▸ Brief: In the listing below, find the line containing "Definition real_column (x" and the line containing "Definition in_int64 (z". Repeat exactly those two lines and every line between them, nothing more.

▸ Extracted records:
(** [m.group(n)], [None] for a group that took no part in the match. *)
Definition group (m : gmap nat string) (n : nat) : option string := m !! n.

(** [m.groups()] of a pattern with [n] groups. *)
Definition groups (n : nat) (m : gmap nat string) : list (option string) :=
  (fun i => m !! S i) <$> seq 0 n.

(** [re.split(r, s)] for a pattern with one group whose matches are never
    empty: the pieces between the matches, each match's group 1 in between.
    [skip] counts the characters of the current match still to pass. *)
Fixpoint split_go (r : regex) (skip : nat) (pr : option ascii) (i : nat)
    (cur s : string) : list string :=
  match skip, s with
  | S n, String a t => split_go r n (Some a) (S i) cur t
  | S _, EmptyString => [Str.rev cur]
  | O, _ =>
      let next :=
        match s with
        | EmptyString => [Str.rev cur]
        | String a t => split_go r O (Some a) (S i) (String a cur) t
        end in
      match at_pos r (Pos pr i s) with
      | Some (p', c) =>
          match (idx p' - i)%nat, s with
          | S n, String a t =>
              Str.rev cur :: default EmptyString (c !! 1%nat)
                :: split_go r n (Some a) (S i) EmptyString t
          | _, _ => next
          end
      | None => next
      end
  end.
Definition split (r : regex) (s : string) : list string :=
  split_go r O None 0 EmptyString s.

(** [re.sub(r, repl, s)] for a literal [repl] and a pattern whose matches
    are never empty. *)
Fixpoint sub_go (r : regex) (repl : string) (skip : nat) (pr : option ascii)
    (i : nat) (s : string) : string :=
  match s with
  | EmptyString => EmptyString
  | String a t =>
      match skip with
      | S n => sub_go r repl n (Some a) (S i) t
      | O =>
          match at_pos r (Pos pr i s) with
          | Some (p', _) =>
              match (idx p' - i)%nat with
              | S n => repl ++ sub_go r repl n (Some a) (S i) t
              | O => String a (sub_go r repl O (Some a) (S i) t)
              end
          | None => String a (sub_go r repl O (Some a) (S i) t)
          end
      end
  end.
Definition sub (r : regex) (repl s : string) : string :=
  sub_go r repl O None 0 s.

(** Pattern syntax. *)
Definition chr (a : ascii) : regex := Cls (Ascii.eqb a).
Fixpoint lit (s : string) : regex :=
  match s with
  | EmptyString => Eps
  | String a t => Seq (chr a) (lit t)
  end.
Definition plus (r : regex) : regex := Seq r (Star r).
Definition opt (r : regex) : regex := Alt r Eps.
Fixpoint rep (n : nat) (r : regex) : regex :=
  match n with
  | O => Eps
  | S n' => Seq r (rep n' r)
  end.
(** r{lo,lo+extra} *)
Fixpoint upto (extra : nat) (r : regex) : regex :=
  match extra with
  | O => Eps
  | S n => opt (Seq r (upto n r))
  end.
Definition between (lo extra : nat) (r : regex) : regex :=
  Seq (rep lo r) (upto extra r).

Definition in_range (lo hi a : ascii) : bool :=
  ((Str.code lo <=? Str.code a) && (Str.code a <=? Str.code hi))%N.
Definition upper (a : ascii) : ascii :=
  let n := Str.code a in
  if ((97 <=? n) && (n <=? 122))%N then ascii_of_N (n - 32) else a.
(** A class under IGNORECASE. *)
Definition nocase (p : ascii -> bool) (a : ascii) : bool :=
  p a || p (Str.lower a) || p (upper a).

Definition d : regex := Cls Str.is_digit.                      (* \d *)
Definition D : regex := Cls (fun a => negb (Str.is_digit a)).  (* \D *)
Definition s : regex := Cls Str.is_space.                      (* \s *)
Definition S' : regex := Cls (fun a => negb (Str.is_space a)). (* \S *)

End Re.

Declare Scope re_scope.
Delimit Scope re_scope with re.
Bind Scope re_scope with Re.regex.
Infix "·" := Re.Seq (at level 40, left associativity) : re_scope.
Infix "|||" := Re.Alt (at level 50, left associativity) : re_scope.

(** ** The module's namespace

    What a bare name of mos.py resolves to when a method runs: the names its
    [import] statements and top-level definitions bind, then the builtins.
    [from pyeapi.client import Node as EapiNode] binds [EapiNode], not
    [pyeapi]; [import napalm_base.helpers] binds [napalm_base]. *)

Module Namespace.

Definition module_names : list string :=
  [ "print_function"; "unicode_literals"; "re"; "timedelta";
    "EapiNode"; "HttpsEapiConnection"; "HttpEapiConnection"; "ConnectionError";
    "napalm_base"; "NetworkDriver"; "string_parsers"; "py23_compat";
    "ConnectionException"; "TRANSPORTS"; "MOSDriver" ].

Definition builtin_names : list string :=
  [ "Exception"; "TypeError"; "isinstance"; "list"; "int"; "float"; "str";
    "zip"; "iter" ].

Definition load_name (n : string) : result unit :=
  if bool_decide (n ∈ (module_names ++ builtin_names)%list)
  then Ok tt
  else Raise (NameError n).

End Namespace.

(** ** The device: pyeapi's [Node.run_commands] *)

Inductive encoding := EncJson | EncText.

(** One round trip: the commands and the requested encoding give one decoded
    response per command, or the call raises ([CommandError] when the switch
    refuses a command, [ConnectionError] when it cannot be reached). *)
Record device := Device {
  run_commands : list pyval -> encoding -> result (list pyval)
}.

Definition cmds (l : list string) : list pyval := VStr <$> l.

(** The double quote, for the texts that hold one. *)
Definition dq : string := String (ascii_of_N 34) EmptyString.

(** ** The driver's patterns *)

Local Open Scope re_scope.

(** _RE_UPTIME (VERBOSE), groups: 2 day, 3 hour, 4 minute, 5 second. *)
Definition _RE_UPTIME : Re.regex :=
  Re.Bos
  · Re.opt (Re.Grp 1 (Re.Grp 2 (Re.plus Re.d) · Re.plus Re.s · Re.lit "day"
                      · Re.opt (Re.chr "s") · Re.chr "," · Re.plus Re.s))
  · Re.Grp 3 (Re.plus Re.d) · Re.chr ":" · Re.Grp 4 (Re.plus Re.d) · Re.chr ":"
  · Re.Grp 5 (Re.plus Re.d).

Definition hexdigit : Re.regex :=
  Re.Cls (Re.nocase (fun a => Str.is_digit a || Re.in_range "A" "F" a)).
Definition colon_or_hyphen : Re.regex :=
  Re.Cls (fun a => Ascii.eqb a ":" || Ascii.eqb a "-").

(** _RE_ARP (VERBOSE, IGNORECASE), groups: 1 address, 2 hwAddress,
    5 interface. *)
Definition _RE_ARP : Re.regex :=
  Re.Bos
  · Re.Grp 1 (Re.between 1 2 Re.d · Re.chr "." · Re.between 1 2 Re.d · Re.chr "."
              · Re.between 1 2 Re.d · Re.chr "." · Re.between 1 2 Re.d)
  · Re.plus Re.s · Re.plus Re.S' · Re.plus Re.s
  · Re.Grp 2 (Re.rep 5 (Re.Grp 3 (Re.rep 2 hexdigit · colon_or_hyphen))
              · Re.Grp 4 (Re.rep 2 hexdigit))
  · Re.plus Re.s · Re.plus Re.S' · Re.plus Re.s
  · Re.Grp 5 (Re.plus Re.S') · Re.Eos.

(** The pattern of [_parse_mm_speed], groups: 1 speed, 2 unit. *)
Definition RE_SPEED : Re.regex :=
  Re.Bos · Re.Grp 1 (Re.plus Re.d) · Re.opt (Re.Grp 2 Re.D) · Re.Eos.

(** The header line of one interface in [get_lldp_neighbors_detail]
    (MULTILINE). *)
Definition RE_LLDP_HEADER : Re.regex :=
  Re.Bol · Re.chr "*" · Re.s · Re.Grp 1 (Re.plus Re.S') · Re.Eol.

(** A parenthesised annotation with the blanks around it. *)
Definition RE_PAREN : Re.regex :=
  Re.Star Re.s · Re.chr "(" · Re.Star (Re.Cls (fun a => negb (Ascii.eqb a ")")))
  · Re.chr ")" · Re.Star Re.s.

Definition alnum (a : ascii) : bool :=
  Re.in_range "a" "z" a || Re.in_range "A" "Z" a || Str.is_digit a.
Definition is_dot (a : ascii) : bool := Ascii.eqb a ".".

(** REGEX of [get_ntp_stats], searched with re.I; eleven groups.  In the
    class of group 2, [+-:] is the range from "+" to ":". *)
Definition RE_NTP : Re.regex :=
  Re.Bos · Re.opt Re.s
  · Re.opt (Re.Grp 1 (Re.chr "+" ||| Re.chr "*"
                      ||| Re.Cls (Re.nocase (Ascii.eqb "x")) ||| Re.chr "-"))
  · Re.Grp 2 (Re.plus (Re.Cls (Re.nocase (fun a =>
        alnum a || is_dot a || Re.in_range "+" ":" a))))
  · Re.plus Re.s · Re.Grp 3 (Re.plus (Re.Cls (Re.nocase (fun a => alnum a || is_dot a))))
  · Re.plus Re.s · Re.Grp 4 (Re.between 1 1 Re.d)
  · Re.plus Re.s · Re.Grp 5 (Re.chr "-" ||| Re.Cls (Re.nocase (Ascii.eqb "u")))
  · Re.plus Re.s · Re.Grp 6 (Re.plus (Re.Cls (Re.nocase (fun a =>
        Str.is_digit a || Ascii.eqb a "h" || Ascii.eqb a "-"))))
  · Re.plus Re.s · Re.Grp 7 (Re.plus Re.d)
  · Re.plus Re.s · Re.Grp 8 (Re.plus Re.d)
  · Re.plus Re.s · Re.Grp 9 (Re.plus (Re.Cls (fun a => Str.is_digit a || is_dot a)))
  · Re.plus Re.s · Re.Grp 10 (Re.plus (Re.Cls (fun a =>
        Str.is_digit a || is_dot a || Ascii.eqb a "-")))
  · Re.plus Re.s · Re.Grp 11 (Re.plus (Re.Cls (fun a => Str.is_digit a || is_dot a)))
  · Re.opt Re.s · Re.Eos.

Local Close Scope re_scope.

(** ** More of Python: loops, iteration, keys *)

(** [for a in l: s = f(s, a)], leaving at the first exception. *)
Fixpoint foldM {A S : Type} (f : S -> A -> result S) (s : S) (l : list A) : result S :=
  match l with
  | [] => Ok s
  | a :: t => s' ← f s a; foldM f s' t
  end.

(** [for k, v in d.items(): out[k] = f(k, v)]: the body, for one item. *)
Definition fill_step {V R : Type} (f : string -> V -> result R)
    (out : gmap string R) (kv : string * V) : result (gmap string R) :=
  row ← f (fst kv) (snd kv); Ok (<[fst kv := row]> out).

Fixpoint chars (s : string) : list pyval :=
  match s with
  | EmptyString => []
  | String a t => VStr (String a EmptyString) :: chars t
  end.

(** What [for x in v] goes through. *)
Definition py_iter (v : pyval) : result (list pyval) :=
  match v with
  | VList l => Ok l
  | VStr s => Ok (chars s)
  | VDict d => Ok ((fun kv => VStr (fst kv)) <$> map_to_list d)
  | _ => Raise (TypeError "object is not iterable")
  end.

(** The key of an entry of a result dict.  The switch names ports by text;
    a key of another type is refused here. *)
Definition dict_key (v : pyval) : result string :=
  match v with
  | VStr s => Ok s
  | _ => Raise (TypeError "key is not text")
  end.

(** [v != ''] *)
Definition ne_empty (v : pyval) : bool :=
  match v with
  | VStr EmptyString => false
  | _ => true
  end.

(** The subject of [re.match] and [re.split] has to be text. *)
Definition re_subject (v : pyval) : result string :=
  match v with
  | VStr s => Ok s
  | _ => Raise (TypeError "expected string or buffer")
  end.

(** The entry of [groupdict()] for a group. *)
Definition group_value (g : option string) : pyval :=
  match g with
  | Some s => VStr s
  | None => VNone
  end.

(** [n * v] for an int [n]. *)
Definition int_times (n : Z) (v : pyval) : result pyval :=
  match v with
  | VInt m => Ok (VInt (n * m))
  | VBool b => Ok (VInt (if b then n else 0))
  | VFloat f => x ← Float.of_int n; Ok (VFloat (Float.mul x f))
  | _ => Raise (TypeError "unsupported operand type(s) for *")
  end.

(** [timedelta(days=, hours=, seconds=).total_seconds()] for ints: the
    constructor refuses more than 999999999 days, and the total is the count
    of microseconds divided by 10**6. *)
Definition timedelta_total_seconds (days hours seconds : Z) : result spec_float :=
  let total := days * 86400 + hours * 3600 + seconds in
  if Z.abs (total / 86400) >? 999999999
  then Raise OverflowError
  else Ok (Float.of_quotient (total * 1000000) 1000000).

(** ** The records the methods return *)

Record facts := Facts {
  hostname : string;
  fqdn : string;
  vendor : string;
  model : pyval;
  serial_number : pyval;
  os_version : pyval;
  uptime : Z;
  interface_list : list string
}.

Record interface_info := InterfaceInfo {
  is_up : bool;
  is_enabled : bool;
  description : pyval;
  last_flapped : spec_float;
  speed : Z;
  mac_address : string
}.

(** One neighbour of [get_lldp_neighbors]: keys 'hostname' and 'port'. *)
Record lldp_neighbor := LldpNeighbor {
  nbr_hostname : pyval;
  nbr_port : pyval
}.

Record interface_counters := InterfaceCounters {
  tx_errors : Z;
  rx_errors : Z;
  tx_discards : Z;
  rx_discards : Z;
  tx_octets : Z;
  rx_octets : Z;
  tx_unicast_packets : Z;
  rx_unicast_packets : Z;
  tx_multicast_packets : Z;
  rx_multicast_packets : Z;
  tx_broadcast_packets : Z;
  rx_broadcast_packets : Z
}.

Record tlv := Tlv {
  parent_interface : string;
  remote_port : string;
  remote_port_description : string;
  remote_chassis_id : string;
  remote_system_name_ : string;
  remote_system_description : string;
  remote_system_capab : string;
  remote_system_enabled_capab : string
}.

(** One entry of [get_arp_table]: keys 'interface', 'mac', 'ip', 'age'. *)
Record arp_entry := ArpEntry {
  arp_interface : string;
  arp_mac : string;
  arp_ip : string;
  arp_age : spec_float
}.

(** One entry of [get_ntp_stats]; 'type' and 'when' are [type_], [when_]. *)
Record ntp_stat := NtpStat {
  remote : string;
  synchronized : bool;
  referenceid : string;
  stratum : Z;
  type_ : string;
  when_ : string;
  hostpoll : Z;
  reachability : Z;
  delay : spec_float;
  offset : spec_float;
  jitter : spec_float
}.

---

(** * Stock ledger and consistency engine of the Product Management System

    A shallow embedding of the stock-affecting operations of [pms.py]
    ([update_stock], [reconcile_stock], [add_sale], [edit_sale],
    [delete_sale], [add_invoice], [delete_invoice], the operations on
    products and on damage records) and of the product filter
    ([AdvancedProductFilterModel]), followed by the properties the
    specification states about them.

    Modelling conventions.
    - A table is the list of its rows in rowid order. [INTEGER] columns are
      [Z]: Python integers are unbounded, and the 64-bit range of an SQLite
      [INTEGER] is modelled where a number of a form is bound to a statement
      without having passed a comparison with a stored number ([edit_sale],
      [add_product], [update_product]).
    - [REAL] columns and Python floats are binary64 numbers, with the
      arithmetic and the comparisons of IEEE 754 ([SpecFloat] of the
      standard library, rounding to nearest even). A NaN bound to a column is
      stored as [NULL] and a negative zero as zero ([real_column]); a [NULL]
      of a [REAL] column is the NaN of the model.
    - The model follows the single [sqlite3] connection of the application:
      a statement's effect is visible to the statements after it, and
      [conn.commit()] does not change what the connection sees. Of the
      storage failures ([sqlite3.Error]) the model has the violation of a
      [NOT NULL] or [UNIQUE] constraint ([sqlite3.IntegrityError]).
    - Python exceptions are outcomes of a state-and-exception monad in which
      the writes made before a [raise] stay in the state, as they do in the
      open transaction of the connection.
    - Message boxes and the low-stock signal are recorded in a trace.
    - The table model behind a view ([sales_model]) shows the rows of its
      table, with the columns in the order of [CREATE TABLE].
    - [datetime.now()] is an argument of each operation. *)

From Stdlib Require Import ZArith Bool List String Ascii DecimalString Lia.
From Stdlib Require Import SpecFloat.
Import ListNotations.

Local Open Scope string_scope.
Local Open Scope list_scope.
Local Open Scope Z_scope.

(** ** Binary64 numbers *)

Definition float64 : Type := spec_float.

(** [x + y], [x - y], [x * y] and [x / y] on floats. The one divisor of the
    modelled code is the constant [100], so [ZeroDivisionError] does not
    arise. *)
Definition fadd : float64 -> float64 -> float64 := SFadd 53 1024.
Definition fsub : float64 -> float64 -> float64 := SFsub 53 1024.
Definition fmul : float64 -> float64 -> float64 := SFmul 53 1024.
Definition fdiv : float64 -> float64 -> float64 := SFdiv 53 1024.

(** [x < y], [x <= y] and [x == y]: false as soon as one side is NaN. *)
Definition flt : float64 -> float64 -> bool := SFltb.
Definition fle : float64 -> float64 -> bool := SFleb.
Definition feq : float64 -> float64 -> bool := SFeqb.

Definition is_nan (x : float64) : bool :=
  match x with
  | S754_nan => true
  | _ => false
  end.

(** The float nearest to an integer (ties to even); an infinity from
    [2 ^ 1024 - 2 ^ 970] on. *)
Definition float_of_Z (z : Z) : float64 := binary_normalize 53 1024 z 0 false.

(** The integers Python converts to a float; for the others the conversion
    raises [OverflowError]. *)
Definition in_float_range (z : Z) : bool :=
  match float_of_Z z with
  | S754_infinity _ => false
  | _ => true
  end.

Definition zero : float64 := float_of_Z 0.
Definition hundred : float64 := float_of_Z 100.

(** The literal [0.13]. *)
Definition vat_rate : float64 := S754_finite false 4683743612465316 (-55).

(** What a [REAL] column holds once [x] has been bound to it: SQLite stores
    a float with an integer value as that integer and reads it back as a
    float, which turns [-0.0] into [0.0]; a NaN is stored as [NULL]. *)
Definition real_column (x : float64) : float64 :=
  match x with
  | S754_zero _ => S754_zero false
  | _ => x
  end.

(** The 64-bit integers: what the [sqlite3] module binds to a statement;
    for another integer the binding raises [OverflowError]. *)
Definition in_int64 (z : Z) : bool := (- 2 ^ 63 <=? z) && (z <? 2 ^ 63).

▸ Exercise output:
Definition real_column (x : float64) : float64 :=
  match x with
  | S754_zero _ => S754_zero false
  | _ => x
  end.

(** The 64-bit integers: what the [sqlite3] module binds to a statement;
    for another integer the binding raises [OverflowError]. *)
Definition in_int64 (z : Z) : bool := (- 2 ^ 63 <=? z) && (z <? 2 ^ 63).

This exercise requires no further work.